(Collected data)
· · ·

(* ===== verification/Frame.v ===== *)
(** * Frame arenas

    [mp_frame_arena_create] and its companions in [src/cmem_alloc.c]: two pools used in
    turn, the one a frame starts on being reset.  The pools are behind an interface that
    says what the front end's theorems say of them: allocation adds a new block, reset
    empties a pool, destruction ends it. *)
From S2P Require Import Prelude.
From Stdlib Require Import ZArith Lia.
From stdpp Require Import base option list gmap.
Open Scope Z_scope.

(** [pool_blocks w !! a = Some B]: a pool lives at [a] and [B] are its live blocks. *)
Class FramePools := {
  world : Type;
  pool_blocks : world -> gmap Z (list Z);
  fp_create : world -> Z -> Z * world;                 (* [mp_create(cap, MP_FLAG_DEFAULT)] *)
  fp_alloc : world -> Z -> Z -> Z * world;             (* pool, size *)
  fp_reset : world -> Z -> world;
  fp_destroy : world -> Z -> world;
  fp_create_spec : forall w cap r w', fp_create w cap = (r, w') ->
    if r =? NULL then pool_blocks w' = pool_blocks w
    else pool_blocks w !! r = None /\ pool_blocks w' = <[r := []]> (pool_blocks w);
  fp_alloc_spec : forall w a B n r w', pool_blocks w !! a = Some B -> fp_alloc w a n = (r, w') ->
    if r =? NULL then pool_blocks w' = pool_blocks w
    else (r ∉ B) /\ pool_blocks w' = <[a := r :: B]> (pool_blocks w);
  fp_reset_spec : forall w a B, pool_blocks w !! a = Some B -> pool_blocks (fp_reset w a) = <[a := []]> (pool_blocks w);
  fp_destroy_spec : forall w a B, pool_blocks w !! a = Some B -> pool_blocks (fp_destroy w a) = delete a (pool_blocks w);
}.

Record cmem_frame_arena := FArena { pool_a : Z; pool_b : Z; active_pool : Z; frame_index : Z }.

Section Frame.
Context `{FramePools}.

(** [got]: what [malloc] answered. *)
Definition mp_frame_arena_create (w : world) (got : bool) (frame_capacity : Z) : option cmem_frame_arena * world :=
  if negb got then (None, w)
  else
    let cap := if 0 <? frame_capacity then frame_capacity else 1024 * 1024 in
    let '(a, w) := fp_create w cap in
    let '(b, w) := fp_create w cap in
    if (a =? NULL) || (b =? NULL) then
      let w := if negb (a =? NULL) then fp_destroy w a else w in
      let w := if negb (b =? NULL) then fp_destroy w b else w in
      (None, w)
    else (Some (FArena a b a 0), w).

Definition mp_frame_alloc (w : world) (f : cmem_frame_arena) (size : Z) : Z * world :=
  if active_pool f =? NULL then (NULL, w) else fp_alloc w (active_pool f) size.

Definition mp_frame_end (w : world) (f : cmem_frame_arena) : cmem_frame_arena * world :=
  let i := u64 (frame_index f + 1) in
  if active_pool f =? pool_a f
  then (FArena (pool_a f) (pool_b f) (pool_b f) i, fp_reset w (pool_b f))
  else (FArena (pool_a f) (pool_b f) (pool_a f) i, fp_reset w (pool_a f)).

Definition mp_frame_arena_destroy (w : world) (f : cmem_frame_arena) : world :=
  let w := if negb (pool_a f =? NULL) then fp_destroy w (pool_a f) else w in
  if negb (pool_b f =? NULL) then fp_destroy w (pool_b f) else w.

(** ** What a program sees *)

Inductive frame_op := FAlloc (size : Z) | FEnd.

(** The arena, the pools, and what the program was given in this frame and in the last. *)
Record frame_state := FState { fs_arena : cmem_frame_arena; fs_world : world; fs_now : list Z; fs_before : list Z }.

Definition frame_step (s : frame_state) (op : frame_op) : frame_state :=
  match op with
  | FAlloc n =>
      let '(r, w) := mp_frame_alloc (fs_world s) (fs_arena s) n in
      FState (fs_arena s) w (if r =? NULL then fs_now s else r :: fs_now s) (fs_before s)
  | FEnd =>
      let '(f, w) := mp_frame_end (fs_world s) (fs_arena s) in FState f w [] (fs_now s)
  end.

Definition idle_pool (f : cmem_frame_arena) : Z := if active_pool f =? pool_a f then pool_b f else pool_a f.

(** [O]: the other pools of the world. *)
Record frame_ok (O : gmap Z (list Z)) (s : frame_state) : Prop := {
  fr_distinct : pool_a (fs_arena s) <> pool_b (fs_arena s) /\ pool_a (fs_arena s) <> NULL /\ pool_b (fs_arena s) <> NULL;
  fr_active : active_pool (fs_arena s) = pool_a (fs_arena s) \/ active_pool (fs_arena s) = pool_b (fs_arena s);
  fr_others : O !! pool_a (fs_arena s) = None /\ O !! pool_b (fs_arena s) = None;
  fr_blocks : pool_blocks (fs_world s) = <[active_pool (fs_arena s) := fs_now s]> (<[idle_pool (fs_arena s) := fs_before s]> O);
  fr_nodup : NoDup (fs_now s) /\ NoDup (fs_before s);
}.

Lemma idle_apart O s : frame_ok O s -> active_pool (fs_arena s) <> idle_pool (fs_arena s) /\ active_pool (fs_arena s) <> NULL.
Proof.
  intros [(Hd & Ha & Hb) Hact _ _ _]. unfold idle_pool. destruct (Z.eqb_spec (active_pool (fs_arena s)) (pool_a (fs_arena s))) as [E|E]; [split; congruence|].
  destruct Hact; [done|]. split; congruence.
Qed.

Lemma frame_step_ok O s op : frame_ok O s -> frame_ok O (frame_step s op).
Proof.
  intros Hs. pose proof (idle_apart O s Hs) as [Hne H0]. pose proof Hs as [Hd Ha Ho Hb [Hn Hp]]. destruct s as [f w now before]; cbn [fs_arena fs_world fs_now fs_before] in *.
  destruct op as [n|]; cbn [frame_step fs_arena fs_world fs_now fs_before].
  - unfold mp_frame_alloc. rewrite (proj2 (Z.eqb_neq _ _)) by done. destruct (fp_alloc w (active_pool f) n) as [r w'] eqn:E.
    assert (Hl : pool_blocks w !! active_pool f = Some now) by (by rewrite Hb, lookup_insert_eq).
    pose proof (fp_alloc_spec _ _ _ _ _ _ Hl E) as S. destruct (r =? NULL).
    { split; cbn [fs_arena fs_world fs_now fs_before]; try done. by rewrite S. }
    destruct S as [Hr S].
    split; cbn [fs_arena fs_world fs_now fs_before]; try done; [by rewrite S, Hb, insert_insert_eq|]. split; [by apply NoDup_cons|done].
  - unfold mp_frame_end, idle_pool in *. destruct (Z.eqb_spec (active_pool f) (pool_a f)) as [E|E].
    + assert (Hl : pool_blocks w !! pool_b f = Some before) by (by rewrite Hb, lookup_insert_ne, lookup_insert_eq by congruence).
      split; cbn [fs_arena fs_world fs_now fs_before pool_a pool_b active_pool]; try done; [by right| |split; [constructor|done]].
      unfold idle_pool. cbn [pool_a pool_b active_pool]. rewrite (proj2 (Z.eqb_neq _ _)) by (destruct Hd; congruence).
      rewrite (fp_reset_spec _ _ _ Hl), Hb, E. rewrite (insert_insert_ne _ _ (pool_b f)), insert_insert_eq by (destruct Hd; congruence).
      by rewrite insert_insert_ne by (destruct Hd; congruence).
    + destruct Ha as [Ha|Ha]; [done|]. assert (Hl : pool_blocks w !! pool_a f = Some before) by (by rewrite Hb, lookup_insert_ne, lookup_insert_eq by congruence).
      split; cbn [fs_arena fs_world fs_now fs_before pool_a pool_b active_pool]; try done; [by left| |split; [constructor|done]].
      unfold idle_pool. cbn [pool_a pool_b active_pool]. rewrite Z.eqb_refl.
      rewrite (fp_reset_spec _ _ _ Hl), Hb, Ha. rewrite (insert_insert_ne _ _ (pool_a f)), insert_insert_eq by (destruct Hd; congruence).
      by rewrite insert_insert_ne by (destruct Hd; congruence).
Qed.

Lemma frame_run_ok O ops : forall s, frame_ok O s -> frame_ok O (foldl frame_step s ops).
Proof. induction ops as [|op ops IH]; intros s Hs; [done|]. apply IH. by apply frame_step_ok. Qed.

Lemma create_ok w got cap f w' : pool_blocks w !! NULL = None -> mp_frame_arena_create w got cap = (Some f, w') ->
  frame_ok (pool_blocks w) (FState f w' [] []).
Proof.
  intros Hnull. unfold mp_frame_arena_create. destruct got; cbn [negb]; [|done]. set (c := if 0 <? cap then cap else _).
  destruct (fp_create w c) as [a w1] eqn:E1. destruct (fp_create w1 c) as [b w2] eqn:E2.
  pose proof (fp_create_spec _ _ _ _ E1) as S1. pose proof (fp_create_spec _ _ _ _ E2) as S2.
  destruct (Z.eqb_spec a NULL) as [Ha|Ha]; [done|]. destruct (Z.eqb_spec b NULL) as [Hb|Hb]; [done|]. cbn [orb]. intros [= <- <-].
  destruct S1 as [F1 B1], S2 as [F2 B2]. rewrite B1 in F2. assert (Hab : a <> b) by (intros ->; by rewrite lookup_insert_eq in F2).
  rewrite lookup_insert_ne in F2 by done. split; cbn [fs_arena fs_world fs_now fs_before pool_a pool_b active_pool]; try done; [by left| |split; constructor].
  unfold idle_pool. cbn [pool_a pool_b active_pool]. rewrite Z.eqb_refl, B2, B1. by apply insert_insert_ne.
Qed.

(** A frame arena keeps what was allocated in a frame for exactly one frame more.  After
    any sequence of allocations and frame ends the active pool holds just the blocks handed
    out in this frame, the other pool just those of the frame before, none of them twice;
    no other pool is touched, and destroying the arena gives both pools back. *)
Theorem frame_lifetime w got cap f w' ops :
  pool_blocks w !! NULL = None -> mp_frame_arena_create w got cap = (Some f, w') ->
  let s := foldl frame_step (FState f w' [] []) ops in
  pool_blocks (fs_world s) !! active_pool (fs_arena s) = Some (fs_now s) /\
  pool_blocks (fs_world s) !! idle_pool (fs_arena s) = Some (fs_before s) /\
  NoDup (fs_now s) /\ NoDup (fs_before s) /\
  (forall a, a <> active_pool (fs_arena s) -> a <> idle_pool (fs_arena s) -> pool_blocks (fs_world s) !! a = pool_blocks w !! a) /\
  pool_blocks (mp_frame_arena_destroy (fs_world s) (fs_arena s)) = pool_blocks w.
Proof.
  intros Hnull Hc s. pose proof (frame_run_ok _ ops _ (create_ok _ _ _ _ _ Hnull Hc)) as Hs. fold s in Hs.
  destruct (idle_apart _ _ Hs) as [Hne _]. destruct Hs as [(Hd & Ha & Hb) Hact [Oa Ob] E [N1 N2]]. set (fa := fs_arena s) in *.
  split; [by rewrite E, lookup_insert_eq|]. split; [by rewrite E, lookup_insert_ne, lookup_insert_eq|]. split; [done|]. split; [done|]. split.
  { intros a H1 H2. by rewrite E, !lookup_insert_ne. }
  assert (Hall : exists A B, pool_blocks (fs_world s) = <[pool_a fa := A]> (<[pool_b fa := B]> (pool_blocks w))).
  { rewrite E. unfold idle_pool. destruct (Z.eqb_spec (active_pool fa) (pool_a fa)) as [->|Hx]; [eauto|]. destruct Hact as [Hz|Hz]; [done|rewrite Hz].
    exists (fs_before s), (fs_now s). by apply insert_insert_ne. }
  destruct Hall as (A & B & E'). unfold mp_frame_arena_destroy. rewrite !(proj2 (Z.eqb_neq _ NULL)) by done. cbn [negb].
  assert (E1 : pool_blocks (fp_destroy (fs_world s) (pool_a fa)) = <[pool_b fa := B]> (pool_blocks w)).
  { rewrite (fp_destroy_spec _ _ A) by (by rewrite E', lookup_insert_eq). rewrite E', delete_insert_id by (by rewrite lookup_insert_ne). done. }
  rewrite (fp_destroy_spec _ _ B) by (by rewrite E1, lookup_insert_eq). by rewrite E1, delete_insert_id.
Qed.

End Frame.

(** ** Concrete runs *)

Module ToyFrames.

(** A number above all of [l], and positive. *)
Definition above (l : list Z) : Z := 1 + foldr Z.max 0 l.

Lemma above_fresh l : 0 < above l /\ above l ∉ l.
Proof.
  assert (H : 0 <= foldr Z.max 0 l /\ forall x, x ∈ l -> x <= foldr Z.max 0 l).
  { induction l as [|y l [IH0 IH]]; cbn [foldr]; [split; [done|]; intros x Hx; by apply not_elem_of_nil in Hx|].
    split; [lia|]. intros x [->|Hx]%elem_of_cons; [lia|]. specialize (IH x Hx). lia. }
  unfold above. split; [lia|]. intros Hx%H. lia.
Qed.

Definition toy_create (w : gmap Z (list Z)) (cap : Z) : Z * gmap Z (list Z) :=
  let a := above (map fst (map_to_list w)) in (a, <[a := []]> w).

Definition toy_alloc (w : gmap Z (list Z)) (a n : Z) : Z * gmap Z (list Z) :=
  match w !! a with Some B => (above B, <[a := above B :: B]> w) | None => (NULL, w) end.

Lemma toy_create_spec w cap r w' : toy_create w cap = (r, w') ->
  if r =? NULL then w' = w else w !! r = None /\ w' = <[r := []]> w.
Proof.
  unfold toy_create. intros [= <- <-]. set (l := map fst (map_to_list w)). destruct (above_fresh l) as [H1 H2].
  rewrite (proj2 (Z.eqb_neq _ _)) by (unfold NULL; lia). split; [|done]. destruct (w !! above l) as [B|] eqn:E; [|done]. destruct H2.
  apply list_elem_of_fmap. exists (above l, B). split; [done|]. by apply elem_of_map_to_list.
Qed.

Lemma toy_alloc_spec w a B n r w' : w !! a = Some B -> toy_alloc w a n = (r, w') ->
  if r =? NULL then w' = w else (r ∉ B) /\ w' = <[a := r :: B]> w.
Proof.
  unfold toy_alloc. intros ->. intros [= <- <-]. destruct (above_fresh B) as [H1 H2]. rewrite (proj2 (Z.eqb_neq _ _)) by (unfold NULL; lia). done.
Qed.

#[export] Instance toy_frames : FramePools := {|
  world := gmap Z (list Z);
  pool_blocks := fun w => w;
  fp_create := toy_create;
  fp_alloc := toy_alloc;
  fp_reset := fun w a => match w !! a with Some _ => <[a := []]> w | None => w end;
  fp_destroy := fun w a => delete a w;
  fp_create_spec := toy_create_spec;
  fp_alloc_spec := toy_alloc_spec;
  fp_reset_spec := ltac:(intros w a B E; cbn; by rewrite E);
  fp_destroy_spec := ltac:(done);
|}.

Definition frames_ops : list frame_op := [FAlloc 8; FAlloc 8; FEnd; FAlloc 8; FEnd; FAlloc 8; FEnd].
Definition frames_made : option cmem_frame_arena * world := mp_frame_arena_create (∅ : @world toy_frames) true 0.
Definition frames_end : frame_state := foldl frame_step (FState (FArena 1 2 1 0) frames_made.2 [] []) frames_ops.

End ToyFrames.

(** After three frames with two, one and one blocks the last block is still there. *)
Lemma frame_lifetime_witness :
  pool_blocks (fs_world ToyFrames.frames_end) !! idle_pool (fs_arena ToyFrames.frames_end) = Some (fs_before ToyFrames.frames_end) /\
  length (fs_before ToyFrames.frames_end) = 1%nat.
Proof.
  split; [|vm_compute; reflexivity].
  apply (frame_lifetime (∅ : @world ToyFrames.toy_frames) true 0 (FArena 1 2 1 0) ToyFrames.frames_made.2 ToyFrames.frames_ops);
    [reflexivity|vm_compute; reflexivity].
Defined.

· · ·

#### [Activity]
Go line by line through the records above and copy each one containing "FState".

#### [Result below]
Record frame_state := FState { fs_arena : cmem_frame_arena; fs_world : world; fs_now : list Z; fs_before : list Z }.
      FState (fs_arena s) w (if r =? NULL then fs_now s else r :: fs_now s) (fs_before s)
      let '(f, w) := mp_frame_end (fs_world s) (fs_arena s) in FState f w [] (fs_now s)
  frame_ok (pool_blocks w) (FState f w' [] []).
  let s := foldl frame_step (FState f w' [] []) ops in
Definition frames_end : frame_state := foldl frame_step (FState (FArena 1 2 1 0) frames_made.2 [] []) frames_ops.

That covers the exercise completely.